(** X14: the operands of an application are evaluated from left to
    right, each in the store the one before it left, and the first that
    fails ends the evaluation with its failure; evaluating two runs of
    operands one after the other is evaluating their concatenation, and
    there are as many arguments as operands. *)
Theorem X14_arguments_left_to_right fuel env h :
  (∀ x l,
      Lisgo.makeArgs (Lisgo.eval fuel) (x :: l) env h
      = '(v, h1) ← Lisgo.eval fuel x env h;
        '(args, h2) ← Lisgo.makeArgs (Lisgo.eval fuel) l env h1;
        Ok (v :: args, h2))
  ∧ (∀ l1 l2,
      Lisgo.makeArgs (Lisgo.eval fuel) (l1 ++ l2) env h
      = '(a1, h1) ← Lisgo.makeArgs (Lisgo.eval fuel) l1 env h;
        '(a2, h2) ← Lisgo.makeArgs (Lisgo.eval fuel) l2 env h1;
        Ok (a1 ++ a2, h2))
  ∧ (∀ l args h',
      Lisgo.makeArgs (Lisgo.eval fuel) l env h = Ok (args, h') →
      length args = length l).
Proof.
  split_and!.
  - intros. apply ArgsFacts.makeArgs_cons.
  - intros. apply ArgsFacts.makeArgs_app.
  - intros l args h'. apply ArgsFacts.makeArgs_length.
Qed.

(** An instance: the second operand sees the definition made by the
    first. *)
Lemma X14_arguments_left_to_right_witness :
  Lisgo.makeArgs (Lisgo.eval 3)
    [VList [VSym "define"; VSym "a"; VInt 1]; VSym "a"] 0%nat Lisgo.globalStore
  = Ok ([VInt 1; VInt 1],
        <[0%nat := Lisgo.mkEnv (<["a" := VInt 1]>
                                  (<["+" := VPrim PrimAdd]>
                                     (<["true" := VBool true]>
                                        (<["false" := VBool false]> ∅)))) None]>
          Lisgo.globalStore)
  ∧ length [VInt 1; VInt 1]
    = length [VList [VSym "define"; VSym "a"; VInt 1]; VSym "a"].
Proof.
  assert (Lisgo.makeArgs (Lisgo.eval 3)
    [VList [VSym "define"; VSym "a"; VInt 1]; VSym "a"] 0%nat Lisgo.globalStore
  = Ok ([VInt 1; VInt 1],
        <[0%nat := Lisgo.mkEnv (<["a" := VInt 1]>
                                  (<["+" := VPrim PrimAdd]>
                                     (<["true" := VBool true]>
                                        (<["false" := VBool false]> ∅)))) None]>
          Lisgo.globalStore)) as Hargs by (vm_compute; reflexivity).
  split; [exact Hargs|].
  exact (proj2 (proj2 (X14_arguments_left_to_right 3 0%nat Lisgo.globalStore))
           _ _ _ Hargs).
Defined.

(** ** The calculator applies functions only *)

(** X15: in the calculator a list whose head is a symbol outside its
    [switch] ([quote], [if], [define]) and bound to no function panics
    with "not a procedure" before any operand is evaluated; the
    environment plays no further part.  [set!] and [lambda] are such
    symbols there. *)
Theorem X15_calc_applies_functions_only fuel str rest env :
  str ∉ ["quote"; "if"; "define"] →
  isPrim (map_get env str) = None →
  Calc.eval (S (S fuel)) (VList (VSym str :: rest)) env
  = Panic (PanicMsg "not a procedure").
Proof.
  intros Hstr Hnot.
  by apply (Calc_symbol_head_not_procedure (S fuel) str rest env
              (map_get env str) env).
Qed.

(** An instance: [(set! a 1)] in the calculator. *)
Lemma X15_calc_applies_functions_only_witness :
  ("set!" ∉ ["quote"; "if"; "define"])
  ∧ isPrim (map_get Calc.globalEnv "set!") = None
  ∧ Calc.eval 2 (VList [VSym "set!"; VSym "a"; VInt 1]) Calc.globalEnv
    = Panic (PanicMsg "not a procedure").
Proof.
  assert ("set!" ∉ ["quote"; "if"; "define"]) as Hstr.
  { intros H%list_elem_of_In. simpl in H.
    destruct H as [H|[H|[H|[]]]]; discriminate H. }
  split; [exact Hstr|]. split; [reflexivity|].
  exact (X15_calc_applies_functions_only 0 "set!" [VSym "a"; VInt 1]
           Calc.globalEnv Hstr eq_refl).
Defined.

(** ** The printer and the reader *)

Example schemestr_examples pt :
  Printer.schemestr pt (VList [VInt 1; VList [VInt (-20)]; VList []]) = "(1 (-20) ())"
  ∧ Printer.schemestr pt (VInt 0) = "0"
  ∧ Printer.schemestr pt (VInt int_min) = "-9223372036854775808"
  ∧ Printer.schemestr pt (VList [VSym "b"]) = "(%!d(string=b))".
Proof. split_and!; vm_compute; reflexivity. Qed.

Module PrinterFacts.
Import Lexer Fmt Printer.

Lemma digit_char_code d : (d < 10)%N → code (digit_char d) = (48 + d)%N.
Proof. intros Hd. unfold code, digit_char. apply N_ascii_embedding. lia. Qed.

Lemma digit_char_decimal d : (d < 10)%N → is_decimal (digit_char d) = true.
Proof.
  intros Hd. unfold is_decimal. rewrite (digit_char_code _ Hd).
  apply andb_true_iff. split; apply N.leb_le; lia.
Qed.

Lemma digit_char_val d : (d < 10)%N → digit_val (code (digit_char d)) = Some d.
Proof.
  intros Hd. unfold digit_val. rewrite (digit_char_code _ Hd).
  assert ((48 <=? 48 + d)%N && (48 + d <=? 57)%N = true) as ->.
  { apply andb_true_iff. split; apply N.leb_le; lia. }
  f_equal. lia.
Qed.

Lemma decimal_no_underscore c : is_decimal c = true → is_underscore c = false.
Proof.
  unfold is_decimal, is_underscore. intros [Ha Hb]%andb_prop.
  apply N.leb_le in Ha, Hb. apply N.eqb_neq. lia.
Qed.

Lemma all_decimal_app s1 s2 :
  all_decimal (s1 +:+ s2) = all_decimal s1 && all_decimal s2.
Proof.
  induction s1 as [|c s1 IH]; [done|].
  rewrite LexerFacts.append_cons. simpl. by rewrite IH, andb_assoc.
Qed.

Lemma all_decimal_no_underscore s : all_decimal s = true → has_underscore s = false.
Proof.
  induction s as [|c s IH]; [done|]. simpl. intros [Hc Hs]%andb_prop.
  by rewrite (decimal_no_underscore _ Hc), IH.
Qed.

(** Reading the digits [ds] appends the number [u] to what was read. *)
Definition reads (ds : string) (u : N) : Prop :=
  ∃ k, ∀ a rest,
    parse_digits 10 a (ds +:+ rest) = parse_digits 10 (a * 10 ^ k + u)%N rest.

Lemma reads_digit d : (d < 10)%N → reads (String (digit_char d) "") d.
Proof.
  intros Hd. exists 1%N. intros a rest. rewrite LexerFacts.append_cons. simpl.
  rewrite (decimal_no_underscore _ (digit_char_decimal _ Hd)).
  rewrite (digit_char_val _ Hd). simpl.
  assert ((10 <=? d)%N = false) as -> by (apply N.leb_gt; lia).
  by rewrite N.pow_1_r.
Qed.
****************
> **TASK DETAILS**
Transcribe every record exactly, keeping each line as it is.

> **REPLY TO THE TASK**
(** X14: the operands of an application are evaluated from left to
    right, each in the store the one before it left, and the first that
    fails ends the evaluation with its failure; evaluating two runs of
    operands one after the other is evaluating their concatenation, and
    there are as many arguments as operands. *)
Theorem X14_arguments_left_to_right fuel env h :
  (∀ x l,
      Lisgo.makeArgs (Lisgo.eval fuel) (x :: l) env h
      = '(v, h1) ← Lisgo.eval fuel x env h;
        '(args, h2) ← Lisgo.makeArgs (Lisgo.eval fuel) l env h1;
        Ok (v :: args, h2))
  ∧ (∀ l1 l2,
      Lisgo.makeArgs (Lisgo.eval fuel) (l1 ++ l2) env h
      = '(a1, h1) ← Lisgo.makeArgs (Lisgo.eval fuel) l1 env h;
        '(a2, h2) ← Lisgo.makeArgs (Lisgo.eval fuel) l2 env h1;
        Ok (a1 ++ a2, h2))
  ∧ (∀ l args h',
      Lisgo.makeArgs (Lisgo.eval fuel) l env h = Ok (args, h') →
      length args = length l).
Proof.
  split_and!.
  - intros. apply ArgsFacts.makeArgs_cons.
  - intros. apply ArgsFacts.makeArgs_app.
  - intros l args h'. apply ArgsFacts.makeArgs_length.
Qed.

(** An instance: the second operand sees the definition made by the
    first. *)
Lemma X14_arguments_left_to_right_witness :
  Lisgo.makeArgs (Lisgo.eval 3)
    [VList [VSym "define"; VSym "a"; VInt 1]; VSym "a"] 0%nat Lisgo.globalStore
  = Ok ([VInt 1; VInt 1],
        <[0%nat := Lisgo.mkEnv (<["a" := VInt 1]>
                                  (<["+" := VPrim PrimAdd]>
                                     (<["true" := VBool true]>
                                        (<["false" := VBool false]> ∅)))) None]>
          Lisgo.globalStore)
  ∧ length [VInt 1; VInt 1]
    = length [VList [VSym "define"; VSym "a"; VInt 1]; VSym "a"].
Proof.
  assert (Lisgo.makeArgs (Lisgo.eval 3)
    [VList [VSym "define"; VSym "a"; VInt 1]; VSym "a"] 0%nat Lisgo.globalStore
  = Ok ([VInt 1; VInt 1],
        <[0%nat := Lisgo.mkEnv (<["a" := VInt 1]>
                                  (<["+" := VPrim PrimAdd]>
                                     (<["true" := VBool true]>
                                        (<["false" := VBool false]> ∅)))) None]>
          Lisgo.globalStore)) as Hargs by (vm_compute; reflexivity).
  split; [exact Hargs|].
  exact (proj2 (proj2 (X14_arguments_left_to_right 3 0%nat Lisgo.globalStore))
           _ _ _ Hargs).
Defined.

(** ** The calculator applies functions only *)

(** X15: in the calculator a list whose head is a symbol outside its
    [switch] ([quote], [if], [define]) and bound to no function panics
    with "not a procedure" before any operand is evaluated; the
    environment plays no further part.  [set!] and [lambda] are such
    symbols there. *)
Theorem X15_calc_applies_functions_only fuel str rest env :
  str ∉ ["quote"; "if"; "define"] →
  isPrim (map_get env str) = None →
  Calc.eval (S (S fuel)) (VList (VSym str :: rest)) env
  = Panic (PanicMsg "not a procedure").
Proof.
  intros Hstr Hnot.
  by apply (Calc_symbol_head_not_procedure (S fuel) str rest env
              (map_get env str) env).
Qed.

(** An instance: [(set! a 1)] in the calculator. *)
Lemma X15_calc_applies_functions_only_witness :
  ("set!" ∉ ["quote"; "if"; "define"])
  ∧ isPrim (map_get Calc.globalEnv "set!") = None
  ∧ Calc.eval 2 (VList [VSym "set!"; VSym "a"; VInt 1]) Calc.globalEnv
    = Panic (PanicMsg "not a procedure").
Proof.
  assert ("set!" ∉ ["quote"; "if"; "define"]) as Hstr.
  { intros H%list_elem_of_In. simpl in H.
    destruct H as [H|[H|[H|[]]]]; discriminate H. }
  split; [exact Hstr|]. split; [reflexivity|].
  exact (X15_calc_applies_functions_only 0 "set!" [VSym "a"; VInt 1]
           Calc.globalEnv Hstr eq_refl).
Defined.

(** ** The printer and the reader *)

Example schemestr_examples pt :
  Printer.schemestr pt (VList [VInt 1; VList [VInt (-20)]; VList []]) = "(1 (-20) ())"
  ∧ Printer.schemestr pt (VInt 0) = "0"
  ∧ Printer.schemestr pt (VInt int_min) = "-9223372036854775808"
  ∧ Printer.schemestr pt (VList [VSym "b"]) = "(%!d(string=b))".
Proof. split_and!; vm_compute; reflexivity. Qed.

Module PrinterFacts.
Import Lexer Fmt Printer.

Lemma digit_char_code d : (d < 10)%N → code (digit_char d) = (48 + d)%N.
Proof. intros Hd. unfold code, digit_char. apply N_ascii_embedding. lia. Qed.

Lemma digit_char_decimal d : (d < 10)%N → is_decimal (digit_char d) = true.
Proof.
  intros Hd. unfold is_decimal. rewrite (digit_char_code _ Hd).
  apply andb_true_iff. split; apply N.leb_le; lia.
Qed.

Lemma digit_char_val d : (d < 10)%N → digit_val (code (digit_char d)) = Some d.
Proof.
  intros Hd. unfold digit_val. rewrite (digit_char_code _ Hd).
  assert ((48 <=? 48 + d)%N && (48 + d <=? 57)%N = true) as ->.
  { apply andb_true_iff. split; apply N.leb_le; lia. }
  f_equal. lia.
Qed.

Lemma decimal_no_underscore c : is_decimal c = true → is_underscore c = false.
Proof.
  unfold is_decimal, is_underscore. intros [Ha Hb]%andb_prop.
  apply N.leb_le in Ha, Hb. apply N.eqb_neq. lia.
Qed.

Lemma all_decimal_app s1 s2 :
  all_decimal (s1 +:+ s2) = all_decimal s1 && all_decimal s2.
Proof.
  induction s1 as [|c s1 IH]; [done|].
  rewrite LexerFacts.append_cons. simpl. by rewrite IH, andb_assoc.
Qed.

Lemma all_decimal_no_underscore s : all_decimal s = true → has_underscore s = false.
Proof.
  induction s as [|c s IH]; [done|]. simpl. intros [Hc Hs]%andb_prop.
  by rewrite (decimal_no_underscore _ Hc), IH.
Qed.

(** Reading the digits [ds] appends the number [u] to what was read. *)
Definition reads (ds : string) (u : N) : Prop :=
  ∃ k, ∀ a rest,
    parse_digits 10 a (ds +:+ rest) = parse_digits 10 (a * 10 ^ k + u)%N rest.

Lemma reads_digit d : (d < 10)%N → reads (String (digit_char d) "") d.
Proof.
  intros Hd. exists 1%N. intros a rest. rewrite LexerFacts.append_cons. simpl.
  rewrite (decimal_no_underscore _ (digit_char_decimal _ Hd)).
  rewrite (digit_char_val _ Hd). simpl.
  assert ((10 <=? d)%N = false) as -> by (apply N.leb_gt; lia).
  by rewrite N.pow_1_r.
Qed.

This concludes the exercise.